Everyone can have their hiccups from time-to-time. You go into a room forgetting what you’re supposed to do there. You studied all night only to forget an answer that’s supposed to be easy. You’ve probably missed a meeting or two because you just simply forgot. No matter how simple or complex the memory, however, forgetting it is always frustrating.
There are a variety of memory problems that make you forget important facts and events in your life. There’s transience, when you forget information overtime or as soon as you learn it. Blocking happens when you’re trying to remember something that’s on the tip of your tongue but can’t seem to crack it. There’s also misattribution, which involves remembering something but forgetting where you got it from.
Forgetfulness also has a variety of causes, apart from diseases and conditions like dementia and Alzheimer’s.
- Medications — If you’re taking medications for depression and high blood pressure, you may experience some memory problems. This is because they can cause confusion and sedation. Talk with your physician if you think this is the case for you.
- Stress — If you feel anxious or stressed, your brain may find it harder to focus on learning and processing new skills and information. They can also cause complications in retrieving old memories.
- Poor quality sleep — When you lack sleep or didn’t get quality sleep, you’ll find it hard to concentrate and take in information during the day. Lack of sleep can also cause mood changes that lead to memory issues.
Forgetfulness, whether it’s long-term or short-term can significantly affect your everyday tasks.
Here are effective ways to sharpen your memory.
Get Better Sleep
Sleep affects your memory and ability to learn in two specific ways, according to Harvard Medical School’s Division of Sleep Medicine.
First, sleep affects your focus. If you’re not getting enough of it per day, you’ll have trouble learning new information and skills efficiently. Second, sleep is responsible for the proper recording and processing of memories. You’ll have trouble learning new information if you don’t get enough sleep or have poor sleep quality every night.
If your sleep schedule is screwed up or you feel tired even after getting seven to nine hours of sleep, call your doctor immediately.
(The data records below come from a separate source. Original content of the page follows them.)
(** The view [post_ballot_checkin]. [round] is the primary key of the round
    and [tournament] is [round.tournament]. *)
Definition post_ballot_checkin (db : DB) (user : Z) (round tournament : Z) (v : string)
  : outcome (DB * HttpResponse) :=
  match get_debate_from_ballot_checkin_request db round v with
  | Raise (CheckinError e) =>
      Return (db, JsonResponse
                    (JObj [("exists", JBool false); ("message", JStr (str e))]))
  | Raise e => Raise e
  | Return (debate_pk, debate, venue) =>
      let debate := Debate.set_ballot_in true debate in
      let db := save_debate debate_pk debate db in
      let db := log (ActionLogEntry.mk ACTION_TYPE_BALLOT_CHECKIN (Some user)
                       (Some debate_pk) None None tournament) db in
      Return (db, JsonResponse
                    (JObj [("success", JBool true);
                           ("venue", JStr (Venue.name venue));
                           ("debate_description",
                            JStr (Team.short_name (Debate.aff_team debate) +:+ " vs " +:+
                                  Team.short_name (Debate.neg_team debate)));
                           ("ballots_left",
                            JInt (ballot_checkin_number_left db round))]))
  end.

(** The view as it is handed the request: [v] is [request.POST.get('venue')],
    which is [None] when the request carries no [venue] field. The lookup
    [name__iexact=None] then asks for a venue without a name; there is none,
    and building the message of the refusal from [None] raises [TypeError],
    which the view does not catch. *)
Definition post_ballot_checkin_request (db : DB) (user : Z) (round tournament : Z)
    (POST : gmap string string) : outcome (DB * HttpResponse) :=
  match POST !! "venue" with
  | Some v => post_ballot_checkin db user round tournament v
  | None => Raise TypeError
  end.

(** ** Postponement *)

(** The view [toggle_postponed]. *)
Definition toggle_postponed (db : DB) (debate_id : Z) : outcome (DB * HttpResponse) :=
  match debates db !! debate_id with
  | None => Raise ModelDoesNotExist
  | Some debate =>
      let debate :=
        if decide (Debate.result_status debate = STATUS_POSTPONED)
        then Debate.set_result_status STATUS_NONE debate
        else Debate.set_result_status STATUS_POSTPONED debate in
      let db := save_debate debate_id debate db in
      Return (db, RedirectRound "results" (Debate.round debate))
  end.

(** Two toggles in a row. *)
Definition toggle_postponed_twice (db : DB) (debate_id : Z) : outcome (DB * HttpResponse) :=
  toggle_postponed db debate_id ≫= fun r => toggle_postponed r.1 debate_id.

(** ** Ballots status timeline *)

(** [datetime] values are microseconds since an epoch; a [timedelta] is
    normalised as Python does: [0 <= seconds < 86400] and
    [0 <= microseconds < 1000000]. The definitions of this section carry
    the arithmetic of the view out on exact rationals; [Float], in the next
    section, rounds as Python does. *)
Record timedelta := mk_timedelta { days : Z; seconds : Z; microseconds : Z }.

Definition datetime_sub (a b : Z) : timedelta :=
  let us := a - b in
  mk_timedelta (us / 86400000000) ((us mod 86400000000) / 1000000) (us mod 1000000).
(** * Semantic query matcher of the campus-navigation backend

    Shallow embedding of [backend/chatbot/semantic_model.py]: the lazily
    initialised module globals, the embedding provider [get_embedding] and
    the question matcher [find_best_match], together with the properties
    the design document states about them.

    Modelling conventions.
    - The module globals [_tokenizer], [_model] and [_QUESTIONS] are the
      fields of the record [globals]; every function threads them.
    - Everything the module obtains from outside (the questions file, the
      pretrained tokenizer and model, the tokenizer and model calls,
      [torch.nn.functional.cosine_similarity]) is a field of the record
      [world].  A call into the outside either raises ([inl e]) or returns
      ([inr v]); the exception type [exn] is left abstract.
    - Each run records the outside calls it makes, in order, in a trace of
      [event]s, so that "how often" and "in which order" can be stated.
    - Python floats are modelled by rationals: the score returned by
      [.item()] is a finite float, finite floats are rationals and Python
      compares them exactly.  The scores are single-precision values,
      since the tensors are; where that matters it is the hypothesis
      [is_float32].  The literal [0.7] denotes
      the double [float_0_7], which lies a little below 7/10; no
      single-precision value lies between the two, so that comparing a
      score with either is the same, and the comparison is written with
      [7 # 10].  The literal [-1] is [-1].
    - Tensor entries are finite floats, as rationals.  The arithmetic on
      tensors is torch's and belongs to the outside: [mean_dim1] and
      [cosine_similarity] are fields of [world], and nothing is assumed
      about how they round.
    - The questions file is taken to be well typed, that is, of the form
      [{"questions": [string, ...]}]. *)

From Stdlib Require Import List String Ascii QArith ZArith Lia Lqa Bool Arith.
From Stdlib Require Import Sorted Permutation Qabs Qround.
Import ListNotations.
Open Scope string_scope.
Open Scope list_scope.
Open Scope Q_scope.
They’ll prescribe medication and provide you with methods on how to get enough quality sleep so you remember more and feel more focus during the day.
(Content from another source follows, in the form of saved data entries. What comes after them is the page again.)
(** C7. On every path of [CreateProfile] on which [StartIPFSNode] handed
    out the node, be it the success path or any error return after it,
    the operation returns, the shutdown function has run exactly once, and
    it ran last. *)
Theorem CreateProfile_shutdown_exactly_once
    (cfg : Config) (w w1 : World) (core : IPFSCore) :
  fault OpDidParse = None ->
  cfg_Initialized cfg = true ->
  fault OpResolveENS = None ->
  StartIPFSNode (cfg_IPFSPrivKey cfg) (cfg_IPFSPubKey cfg) w
    = (Returned (inl core), w1) ->
  (exists err, fst (CreateProfile cfg w) = Returned err) /\
  shutdown_calls (trace_of (CreateProfile cfg) w) = 1%nat /\
  last (trace_of (CreateProfile cfg) w) = Some EvNodeClosed.
Proof.
  intros Hdid Hinit Hens Hstart.
  destruct (CreateProfile_after_start cfg w w1 core Hdid Hinit Hens Hstart)
    as (steps & err & w' & Hsteps & Hrun & Hev).
  assert (Htr : trace_of (CreateProfile cfg) w
                = EvNodeStarted :: steps ++ [EvNodeClosed]).
  { apply trace_of_extends. rewrite Hrun. exact Hev. }
  rewrite Htr, Hrun. split; [exists err; reflexivity |]. split.
  - change (EvNodeStarted :: steps ++ [EvNodeClosed])
      with ([EvNodeStarted] ++ steps ++ [EvNodeClosed]).
    rewrite !shutdown_calls_app, (pipeline_steps_no_shutdown _ _ Hsteps).
    reflexivity.
  - change (EvNodeStarted :: steps ++ [EvNodeClosed])
      with ((EvNodeStarted :: steps) ++ [EvNodeClosed]).
    apply last_snoc.
Qed.

(** No run shuts down more than once, and a run that did not get the
    node from [StartIPFSNode] has nothing to shut down with. *)
Lemma CreateProfile_shutdown_at_most_once (cfg : Config) (w : World) :
  (shutdown_calls (trace_of (CreateProfile cfg) w) <= 1)%nat.
Proof.
  destruct (CreateProfile_trace cfg w) as [| | steps Hsteps].
  - cbn. lia.
  - cbn. lia.
  - change (EvNodeStarted :: steps ++ [EvNodeClosed])
      with ([EvNodeStarted] ++ steps ++ [EvNodeClosed]).
    rewrite !shutdown_calls_app, (pipeline_steps_no_shutdown _ _ Hsteps).
    cbn. lia.
Qed.

(** *** Order of the steps *)

Ltac lookup_cases H :=
  repeat match type of H with
         | (_ :: _) !! ?j = Some _ =>
             destruct j as [|j]; cbn in H; [try discriminate H |]
         | [] !! _ = Some _ => discriminate H
         end.

Ltac found_at i := exists i; split; [lia | reflexivity].

(** C4, as the code has it. Within one [CreateProfile], the block is
    stored locally before anything else is done with its Cid: the local
    name record, the remote archive and the remote name record each come
    after the local pin of the Cid they carry, and the remote name record
    comes after the remote archive.  The local name record, when it is
    published, is the very next effect after the local pin, and every
    remote archive of the run comes after it. *)
Theorem CreateProfile_order (cfg : Config) (w : World) :
  let tr := trace_of (CreateProfile cfg) w in
  (forall j p, tr !! j = Some (EvLocalName p) ->
     exists i, j = S i /\ tr !! i = Some (EvLocalPin (Path_Cid p))) /\
  (forall j c, tr !! j = Some (EvRemoteCar c) ->
     (exists i, (i < j)%nat /\ tr !! i = Some (EvLocalPin c)) /\
     (forall i p, tr !! i = Some (EvLocalName p) -> (i < j)%nat)) /\
  (forall j name r, tr !! j = Some (EvRemoteName name r) ->
     exists c, rec_value r = Path_String (IpfsPath c) /\
     (exists i, (i < j)%nat /\ tr !! i = Some (EvLocalPin c)) /\
     (exists i, (i < j)%nat /\ tr !! i = Some (EvRemoteCar c))).
Proof.
  cbv zeta.
  destruct (CreateProfile_trace cfg w) as [| | steps Hsteps];
    [ | | destruct Hsteps as [| rest Hrest | rest Hrest];
          [ | destruct Hrest as [| | name0 r0 Hval]
            | destruct Hrest as [| | name0 r0 Hval] ] ];
    cbn [app];
    (split; [| split]).
  all: try (intros j p H; lookup_cases H; injection H as <-; cbn [Path_Cid];
            exists 1%nat; split; reflexivity).
  all: try (intros j c H; lookup_cases H; injection H as <-;
            (split; [found_at 1%nat |]);
            intros i p Hi; lookup_cases Hi; lia).
  all: intros j name r H; lookup_cases H; injection H as <- <-;
    exists (profile_cid cfg); (split; [exact Hval |]);
    split; first [found_at 1%nat | found_at 2%nat | found_at 3%nat].
Qed.

(** *** The Cid parameters *)

Lemma profile_run_cids (c : Cid) (tr : list Event) :
  profile_run c tr ->
  forall e c', In e tr -> In c' (event_cids e) -> c' = c.
Proof.
  intros Hrun e c' He Hc.
  destruct Hrun as [| | steps Hsteps];
    [ | | destruct Hsteps as [| rest Hrest | rest Hrest];
          [ | destruct Hrest as [| | name0 r0 Hval]
            | destruct Hrest as [| | name0 r0 Hval] ] ];
    cbn in He; intuition (subst; cbn in Hc; intuition).
Qed.

(** C8. Every Cid derived for the profile block in [CreateProfile] and
    for a Nostr-event node in [PutNostrEventAsIPLDLink] has the same
    parameters, whatever the configuration, the event, the environment and
    the world: version 1, the DAG-JSON codec, SHA3-384 with a 48-byte
    digest. *)
Theorem derived_cids_have_fixed_parameters
    (cfg : Config) (w : World) (ipfs : IPFSCore) (evt : NostrEvent) (w2 : World)
    (c : Cid) :
  derived_cid cfg w ipfs evt w2 c ->
  cid_prefix c = mkPrefix 1 cid_DagJSON mh_SHA3_384 48 /\
  Version (cid_prefix c) = 1 /\
  MhType (cid_prefix c) = 0x15 /\
  MhLength (cid_prefix c) = 48.
Proof.
  intros Hc.
  assert (Hp : cid_prefix c = mkPrefix 1 cid_DagJSON mh_SHA3_384 48).
  { destruct Hc as [(e & He & Hin) | (err & Hrun)].
    - rewrite (profile_run_cids _ _ (CreateProfile_trace cfg w) e c He Hin).
      reflexivity.
    - unfold PutNostrEventAsIPLDLink in Hrun.
      destruct (fault OpBuildMap) as [e|]; [discriminate Hrun |].
      unfold LS_Store, bind in Hrun.
      destruct (Put ipfs _ _ w2) as [[a | why] w3]; [| discriminate Hrun].
      injection Hrun as <- _. reflexivity. }
  rewrite Hp. repeat split.
Qed.

End PipelineFacts.

(** The sibling write path, [Put]: the block does reach the local store,
    and a read of its link returns the bytes that were put, whatever
    becomes of the remote archive. *)
Section PutFacts.
Context {E : Env}.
Other ways to improve your shut-eye is to use a mattress with biorhythm sleep tech and limit your coffee consumption and artificial light exposure at night.
Get More Exercise
While exercising’s effects are attributed more to physical health, it also helps you recall memories better. It helps improve spatial memory, in particular. Spatial memory involves recording and processing information about your environment, like knowing what the features of the next street are or distinguishing between two types of cars on the road.
Exercise also helps memory by reducing inflammation and stimulating the release of chemicals that improve the health of brain cells and growth of new blood cells in the brain.
Exercise doesn’t have to mean intense workouts in the gym. You can do home routines like jumping jacks, sit-ups, jogs or strolls around the block, and even clearing snow on your yard. As long as you exercise for at least an hour and you work up a sweat, you’ll definitely feel better, and ultimately focus better afterward.
Relaxing can also help improve your memory. However, it doesn’t mean you should just lounge around. You need to use mindfulness meditation. It involves routines that help you become more present and aware.
According to a study by the Liverpool John Moores University and Osnabruck University, ten minutes of mindfulness meditation exercises a day make your brain networks more efficient. You get to concentrate more, and your working memory improves.
Working memory is a system in your brain that can hold memory temporarily to help guide your behavior and decision-making.
A lot of factors affect your memory. They’re often tied to your overall health. Your fitness, mental state, and amount of sleep can determine whether you’ll remember that important meeting or formula for your test. Improve all of them by getting enough sleep, meditating, and exercising every day. A healthy body means a healthy mind.